Двадцать лет назад, в один из вечеров 1919 года, в революционной Москве, склонившись над дневником, двадцатисемилетняя Марина с пером в руке неторопливо размышляла на тему, которая иному показалась бы не заслуживающей слишком серьезного внимания. Перебирая оттенки, записывая всякий едва мелькнувший вариант контекста, она снова и снова вслушивалась в смысл самых простых, самых обиходных слов: «хочу» и «могу», «не хочу» и «не могу».
Она будто чувствовала, что наткнулась на что-то совсем не пустячное, на нечто, соприкасающееся с самой природой человека, с самыми глубинами этой природы, а может быть, – вопрос термина! – с самыми высотами духовного его мира.
«Мое “не могу” – некий природный предел, не только мое, всякое… “Не могу” священнее “не хочу”. “Не могу” – это все переборотые «не хочу», все исправленные попытки хотеть, – это последний итог. Мое “не могу” – это меньше всего немощь. Больше того: это моя главная мощь. Значит, есть что-то во мне, что вопреки всем моим хотениям (над собой насилиям!) все-таки не хочет…
Корни “не могу” глубже, чем можно учесть. ‹…› Я говорю об исконном не могу, о смертном не могу, о том не могу, ради которого даешь себя на части рвать, о кротком не могу.
Утверждаю: “не могу”, а не “не-хочу” создает героев!»
Настоящие истоки нашего выбора – в глубинах крови и духа, считала молодая Цветаева. Состав крови определен от рождения; одному человеку нечего и перебарывать – голос природы ему всегда внятно слышен, – у другого этой подсказки нет.
Но пространство духа формирует сам человек. «Я не могу этого сделать, даже если весь мир вокруг делает так и это никому не кажется зазорным». Чтобы так чувствовать, нужна порода, которую исказить невозможно.
И еще. Случайно ли, что нравственная ржа так часто поражала людей из породы «борцов за социальную справедливость»? Не потому ли, что они принимали на веру утверждение о примате общественного интереса над личным?
Но как часто доносителями становились и те, кто пекся как раз о своем сугубо личном благе…
В самом начале ноября наступили школьные каникулы, и Нина Николаевна вместе с дочерью уехала в Москву. На Пятницкой, 12 жила ее мать.
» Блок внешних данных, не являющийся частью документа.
Lemma add_spec n s :
  pool_locked (get_pool s) = false → pool_ok (get_pool s) →
  (∀ r, refs_of (entries (get_pool s)) !! n = Some r → r + 1 < 2 ^ 64) →
  wp (crinitTimerDBAddTimer n) (λ _ s', added n s s') s.
Proof.
  intros Hu Hok Hmax. unfold crinitTimerDBAddTimer. apply wp_bind, wp_lock_pool; [done| |].
  { intros s1 Hs1 E1 Hq. apply wp_ret. split_and!; rewrite ?E1; [done|done|done|]. by right. }
  intros s1 Hs1 E1. apply wp_bind, wp_mpool, wp_bind. rewrite E1. simpl.
  apply wp_find_timer; [by apply pool_ok_named| |].
  - intros i e Hi Hn. apply wp_bind, wp_notify. intros b u s2 Hs2 E2 _. rewrite E1 in E2.
    apply wp_bind, wp_pool_modify. intros s3 Hs3 E3. rewrite E2 in E3. simpl in E3.
    apply wp_pool_modify. intros s4 Hs4 E4. rewrite E3 in E4. simpl in E4.
    pose proof (pool_entries _ Hok) as Hall. rewrite Forall_lookup in Hall. destruct (Hall _ _ Hi) as (_ & Hpos & _).
    destruct (refs_of_cons (entries (get_pool s)) e (swap_out i (entries (get_pool s)))) as (E & Hnone & _);
      [by rewrite swap_out_perm|apply Hok|].
    assert (uint64 (tm_refs e.1 + 1) = tm_refs e.1 + 1) as Hw.
    { specialize (Hmax (tm_refs e.1)). rewrite E, Hn, lookup_insert_eq in Hmax. specialize (Hmax eq_refl).
      unfold uint64. apply Z.mod_small. lia. }
    assert (alter (λ e, (set_refs (uint64 (tm_refs e.1 + 1)) e.1, e.2)) i (entries (get_pool s)) =
      <[i := (set_refs (tm_refs e.1 + 1) e.1, e.2)]> (entries (get_pool s))) as Ea.
    { rewrite <- Hw. apply list_eq. intros j. destruct (decide (i = j)) as [<-|Hne].
      - rewrite list_lookup_alter_eq, Hi, list_lookup_insert_eq by (by eapply lookup_lt_Some). done.
      - by rewrite list_lookup_alter_ne, list_lookup_insert_ne. }
    rewrite Ea in E4. split_and!; rewrite ?E4; simpl; [by repeat (etrans; [eassumption|])|done|done|].
    left. split; [refine (pool_ok_aux false u _ (pool_ok_refs i e _ _ Hi _ Hok)); lia|left].
    unfold spec_add. rewrite E, Hn, lookup_insert_eq, insert_insert_eq. rewrite <- Hn.
    set (e' := (set_refs (tm_refs e.1 + 1) e.1, e.2)).
    destruct (refs_of_cons (<[i := e']> (entries (get_pool s))) e' (swap_out i (entries (get_pool s)))) as [E' _];
      [by eapply insert_swap_out| |done].
    rewrite list_fmap_insert, list_insert_id; [apply Hok|]. by rewrite list_lookup_fmap, Hi.
  - intros Hn. apply wp_bind, wp_pool_modify. intros s2 Hs2 E2. rewrite E1 in E2.
    assert (get_pool s2 = get_pool s) as E by (rewrite E2; destruct (get_pool s); simpl in *; by subst).
    apply wp_bind, wp_pool_fallible. intros b s3 Hs3 E3 Hq3. rewrite E in E3. apply wp_bind, wp_get, wp_bind.
    destruct b.
    + assert (¬ quiet s) as Hnq.
      { intros Hq. by specialize (Hq3 (proj2 Hs2 (proj2 Hs1 Hq))). }
      eapply wp_mono; [|apply (insert_unnamed _ s3); by rewrite E3]. intros r s4 (Hs4 & Hu4 & Hc4). apply wp_ret.
      split_and!; [by repeat (etrans; [eassumption|])|done|by rewrite Hc4, E3|by right].
    + eapply wp_mono; [|eapply (insert_timer_spec _ n); rewrite ?E3; [done|done|done|simpl; lia|done]].
      rewrite E3. intros r s4 (Hs4 & Hu4 & Hc4 & Hok4 & Hrefs). apply wp_ret.
      split_and!; [by repeat (etrans; [eassumption|])|done|done|]. left. split; [done|].
      destruct Hrefs as [Hrefs|[Hnq He]]; [left|right].
      * rewrite Hrefs. unfold spec_add, pool_size. rewrite (pool_ready _ Hok).
        rewrite (refs_of_size _ (pool_names _ Hok)). simpl.
        destruct (refs_of (entries (get_pool s)) !! n) as [r0|] eqn:Hr0; [|done].
        destruct (refs_of_lookup _ _ _ (pool_names _ Hok) Hr0) as (i & e & Hi & <- & _). exfalso. apply Hn.
        apply list_elem_of_fmap. exists e. split; [done|]. by eapply list_elem_of_lookup_2.
      * split; [|done]. intros Hq. by apply Hnq, Hs3, Hs2, Hs1.
Qed.
End PoolSpec.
Клепинин же – наоборот – появляется в эти дни в болшевском доме. Скорее всего, сострадая Цветаевой, супруги стараются не оставлять ее совсем одну. Запасного жилищного варианта у Марины Ивановны не было: в крошечных комнатках сестры мужа в Мерзляковском переулке жить казалось невозможным.
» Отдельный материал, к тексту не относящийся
(* ===== verification/ConfConv.v ===== *)
(** * Conversion of configuration values: src/confconv.c

    String arrays, integers, booleans, IO redirections and environment
    settings, converted from the text of a configuration value.  The result of
    strto*() is computed over Z and brought to the width of the C type the way
    the source does. *)

From Stdlib Require Import ZArith Lia Bool List String Ascii.
From stdpp Require Import base list strings gmap.
From S2P Require Import Prelude EnvSet Timer Task Lexers.

Open Scope Z_scope.
Open Scope crinit_scope.

(** The result of a parser: a value, a reported error, or undefined
    behaviour. *)
Inductive parsed (A : Type) := POk (a : A) | PFail | PUndef.
Arguments POk {A} a.
Arguments PFail {A}.
Arguments PUndef {A}.

Definition pmap {A B} (f : A → B) (p : parsed A) : parsed B :=
  match p with POk a => POk (f a) | PFail => PFail | PUndef => PUndef end.

(** ** Numbers *)

Definition digit_val (c : ascii) : Z :=
  let n := Z.of_nat (nat_of_ascii c) in
  if is_digit c then n - 48
  else if in_range "a" "z" c then n - 87
  else if in_range "A" "Z" c then n - 55
  else 99.

(** The digits at the front, after [acc]; [None] if there is none. *)
Fixpoint digits (base : Z) (s : string) (acc : Z) : Z * string :=
  match s with
  | String c s' => if digit_val c <? base then digits base s' (acc * base + digit_val c) else (acc, s)
  | EmptyString => (acc, s)
  end.

Definition is_space (c : ascii) : bool := in_range (chr 9) (chr 13) c || is_char c " ".

(** The subject sequence of strtol() and its kin: value and rest of the text,
    [None] if no conversion is possible.  Bases 8, 10 and 16 are used. *)
Definition strto_number (s : string) (base : Z) : option (Z * string) :=
  let '(_, s) := span is_space s in
  let '(sign, s) :=
    match s with
    | String "-" s' => (-1, s')
    | String "+" s' => (1, s')
    | _ => (1, s)
    end in
  let s :=
    match s with
    | String z (String x (String h s')) =>
        if (base =? 16) && is_char z "0" && (is_char x "x" || is_char x "X") && (digit_val h <? 16)
        then String h s' else s
    | _ => s
    end in
  match s with
  | String c _ =>
      if digit_val c <? base then let '(v, r) := digits base s 0 in Some (sign * v, r) else None
  | EmptyString => None
  end.

Definition LONG_MAX : Z := 9223372036854775807.
Definition LONG_MIN : Z := -9223372036854775808.
Definition ULONG_MAX : Z := 18446744073709551615.
Definition int32 (z : Z) : Z := (z + 2147483648) mod 4294967296 - 2147483648.

(** (value, ERANGE?, rest) of the 64-bit functions. *)
Definition strtol (s : string) (base : Z) : Z * bool * string :=
  match strto_number s base with
  | None => (0, false, s)
  | Some (v, r) =>
      if LONG_MAX <? v then (LONG_MAX, true, r)
      else if v <? LONG_MIN then (LONG_MIN, true, r) else (v, false, r)
  end.

(** A negative number wraps around; out of range is judged before the sign. *)
Definition strtoul (s : string) (base : Z) : Z * bool * string :=
  match strto_number s base with
  | None => (0, false, s)
  | Some (v, r) => if ULONG_MAX <? Z.abs v then (ULONG_MAX, true, r) else (uint64 v, false, r)
  end.

(** crinitConfConvToIntegerFnBody: the return code and the value stored, which
    is stored before the checks. *)
Definition conv_integer (r : Z * bool * string) (store : Z → Z) (confVal : string) (x0 : Z) : Z * Z :=
  match confVal with
  | EmptyString => (-1, x0)
  | _ =>
      let '(v, erange, rest) := r in
      if (erange : bool) then (-1, store v)
      else match rest with EmptyString => (0, store v) | _ => (-1, store v) end
  end.

Definition crinitConfConvToIntegerI (x0 : Z) (confVal : string) (base : Z) : Z * Z :=
  conv_integer (strtol confVal base) int32 confVal x0.
Definition crinitConfConvToIntegerULL (x0 : Z) (confVal : string) (base : Z) : Z * Z :=
  conv_integer (strtoul confVal base) (λ v, v) confVal x0.
Definition crinitConfConvToIntegerUI (x0 : Z) (confVal : string) (base : Z) : Z * Z :=
  conv_integer (strtoul confVal base) uint32 confVal x0.
Definition crinitConfConvToIntegerLL (x0 : Z) (confVal : string) (base : Z) : Z * Z :=
  conv_integer (strtol confVal base) (λ v, v) confVal x0.

(** ** Booleans *)

Definition to_lower (c : ascii) : ascii :=
  if in_range "A" "Z" c then chr (nat_of_ascii c + 32) else c.
Fixpoint str_lower (s : string) : string :=
  match s with EmptyString => EmptyString | String c s => String (to_lower c) (str_lower s) end.

Definition crinitConfConvToBool (b0 : bool) (confVal : string) : Z * bool :=
  if str_eqb (str_lower confVal) "yes" then (0, true)
  else if str_eqb (str_lower confVal) "no" then (0, false)
  else (-1, b0).

(** ** Arrays of strings *)

(** The value of two hexadecimal digits. *)
Definition hex_char (m : string) : ascii := chr (Z.to_nat (fst (digits 16 m 0))).

(** The C string a reader sees: up to the first NUL. *)
Fixpoint c_str (s : string) : string :=
  match s with
  | EmptyString => EmptyString
  | String c s => if is_char c (chr 0) then EmptyString else String c (c_str s)
  end.

(** crinitCopyEscaped(): the index into crinitEscMap is a signed char, so
    characters from 128 on are outside of the map. *)
Fixpoint copy_escaped (fuel : nat) (s : string) : parsed string :=
  match fuel with
  | O => PFail
  | S fuel =>
      let '(ty, m, r) := crinitEscLex s in
      match ty with
      | CRINIT_TK_END => POk EmptyString
      | CRINIT_TK_CPY => pmap (String.append m) (copy_escaped fuel r)
      | CRINIT_TK_ESC =>
          match m with
          | String _ (String c _) =>
              if (128 <=? nat_of_ascii c)%nat then PUndef
              else pmap (String (crinitEscMap c)) (copy_escaped fuel r)
          | _ => PFail
          end
      | CRINIT_TK_ESCX => pmap (String (hex_char m)) (copy_escaped fuel r)
      | _ => PFail
      end
  end.

Definition crinitCopyEscaped (src : string) : parsed string := copy_escaped (S (String.length src)) src.

(** First pass: the number of elements. *)
Fixpoint count_args (fuel : nat) (s : string) (dq : bool) : option nat :=
  match fuel with
  | O => None
  | S fuel =>
      let '(ty, m, r) := crinitArgvLex s dq in
      match ty with
      | CRINIT_TK_END => Some O
      | CRINIT_TK_WSPC => count_args fuel r dq
      | CRINIT_TK_UQSTR | CRINIT_TK_DQSTR => S <$> count_args fuel r dq
      | _ => None
      end
  end.

(** Second pass: the elements. *)
Fixpoint collect_args (fuel : nat) (s : string) (dq : bool) : parsed (list string) :=
  match fuel with
  | O => PFail
  | S fuel =>
      let '(ty, m, r) := crinitArgvLex s dq in
      match ty with
      | CRINIT_TK_END => POk []
      | CRINIT_TK_WSPC => collect_args fuel r dq
      | CRINIT_TK_UQSTR | CRINIT_TK_DQSTR =>
          match crinitCopyEscaped m with
          | POk a => pmap (cons (c_str a)) (collect_args fuel r dq)
          | PFail => PFail
          | PUndef => PUndef
          end
      | _ => PFail
      end
  end.

Section StrArr.
Context {S : Type} `{Faulty S}.

Definition crinitConfConvToStrArr (confVal : string) (dq : bool) : M S (option (list string)) :=
  let fuel := Datatypes.S (String.length confVal) in
  oom ← fallible;  (* backbuf *)
  if (oom : bool) then mret None else
  match count_args fuel confVal dq with
  | None => mret None
  | Some n =>
      oom ← fallible;  (* outArr *)
      if (oom : bool) then mret None else
      if Nat.eqb n 0 then mret (Some []) else
      match collect_args fuel confVal dq with
      | POk args => if Nat.eqb (length args) n then mret (Some args) else mret None
      | PFail => mret None
      | PUndef => mundef
      end
  end.

(** ** IO redirections *)

Definition O_WRONLY : Z := 1.
Definition O_CREAT : Z := 64.
Definition O_TRUNC : Z := 512.
Definition O_APPEND : Z := 1024.

Definition std_fd (s : string) : option Z :=
  if str_eqb s "STDOUT" then Some 1
  else if str_eqb s "STDERR" then Some 2
  else if str_eqb s "STDIN" then Some 0
  else None.

Definition crinitIsAbsPath (s : string) : bool :=
  match s with String c _ => is_char c "/" | EmptyString => false end.

(** The flags and the mode of a redirection to a file; [errno0] is errno at
    the call, which is not reset before strtoul(). *)
Definition file_params (errno0 : bool) (newFd : Z) (p : string) (rest : list string) :
    option crinitIoRedir :=
  let flags :=
    match rest with
    | [] => Some (Z.lor O_TRUNC O_CREAT, false)
    | f :: _ =>
        if str_eqb f "TRUNCATE" then Some (Z.lor O_TRUNC O_CREAT, false)
        else if str_eqb f "APPEND" then Some (Z.lor O_APPEND O_CREAT, false)
        else if str_eqb f "PIPE" then Some (0, true)
        else None
    end in
  match flags with
  | None => None
  | Some (oflags, fifo) =>
      let mode :=
        match rest with
        | _ :: m :: _ =>
            let '(v, erange, r) := strtoul m 8 in
            let v := uint32 v in
            if (v =? 0) && (errno0 || erange || str_eqb r m) then None
            else if 511 <? v then None else Some v
        | _ => Some 420
        end in
      match mode with
      | None => None
      | Some mode =>
          let oflags := if newFd =? 0 then 0 else Z.lor oflags O_WRONLY in
          Some (mkIoRedir newFd (-1) (Some p) oflags mode fifo)
      end
  end.

Definition crinitConfConvToIoRedir (errno0 : bool) (confVal : string) : M S (option crinitIoRedir) :=
  arr ← crinitConfConvToStrArr confVal true;
  match arr with
  | Some (target :: src :: rest) =>
      match std_fd target with
      | None => mret None
      | Some newFd =>
          match std_fd src with
          | Some oldFd => mret (Some (mkIoRedir newFd oldFd None (Z.lor O_TRUNC O_CREAT) 420 false))
          | None =>
              if crinitIsAbsPath src then
                oom ← fallible;
                if (oom : bool) then mret None else mret (file_params errno0 newFd src rest)
              else mret None
          end
      end
  | _ => mret None
  end.
End StrArr.

(** ** Capabilities (capabilities.c)

    The numbers of the capabilities come from libcap. *)

Section Capabilities.
Context {S : Type} `{Faulty S} (cap_from_name : string → option Z).

Fixpoint caps_mask (caps : list string) (mask : Z) : option Z :=
  match caps with
  | [] => Some mask
  | c :: caps =>
      match cap_from_name c with
      | Some v => caps_mask caps (Z.lor mask (Z.shiftl 1 v))
      | None => None
      end
  end.

Definition crinitCapConvertToBitmask (capabilities : string) : M S (option Z) :=
  arr ← crinitConfConvToStrArr capabilities true;
  match arr with
  | None => mret None
  | Some caps => mret (caps_mask caps 0)
  end.
End Capabilities.

(** ** Environment settings: KEY "value with ${REFERENCES}" *)

Section EnvMember.
Context {S : Type} `{Faulty S}.

Inductive outer_result :=
| OuterDone (ty : crinitTokenType) (key val : option string)
| OuterOom.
И вот, в ночь с 6 на 7 ноября, в канун революционного праздника, арестовывают еще троих «болшевцев».
Клепинину подымают с постели на Пятницкой, ее сына Алексея увозят с Садово-Кудринской, из квартиры его жены.
И третий арест в туже ночь – снова на болшевской даче.
Тут ордер предъявляют Николаю Андреевичу Клепинину.
Из воспоминаний Нины Павловны Гордон: «Марина глухим голосом рассказывала мне, как приехали его арестовывать, как было страшно на него смотреть, особенно страшно из-за его одиночества. Он был совсем-совсем один, и только собака (помнишь этого боксера с человечьими глазами?) все время ластилась к нему и все прыгала на колени. А он все прижимался к ней, к единственному живому существу, оставшемуся около него, видимо, только в ней одной чувствуя человеческое тепло и любовь…»
Жена Алексея, оставив ребенка у подруги, мчится ранним утром на электричке в Болшево. Она не знает, что Нины Николаевны там нет, и тем более не знает о ее аресте.
Под дождем и снегом, под пронизывающим ветром она добирается до знакомого дома. На участке – пусто. И в ее сегодняшней памяти – странное смещение: ей помнится, будто она увидела голые – без хвои – деревья.
Дом казался вымершим.
Только странный лязгающий звук все повторялся, будто отстукивал, как метроном, последние минуты. Уже позже, возвращаясь, она поняла: это стучали друг о друга раскачиваемые ветром физкультурные кольца, подвешенные между сосен Сергеем Яковлевичем.
Ирина без толку стучала в дверь клепининской террасы. Но дверь отворилась с другой стороны дома – и на пороге появилась Цветаева.
Ветер растрепал ее полуседые волосы, на плечах едва держалось накинутое пальто.
– Ночью арестовали Алешу, – сказала Ирина.
Марина Ивановна перекрестила ее несколько раз, на ней не было лица. Смотреть на нее было страшно.
– Уезжай, деточка, уезжай отсюда скорее. Бог с тобой. От нас рано утром увезли Николая Андреевича.
Она напомнила Ирине безумного пушкинского мельника.
Еще через два дня Цветаева с сыном бежали из Болшева в Москву.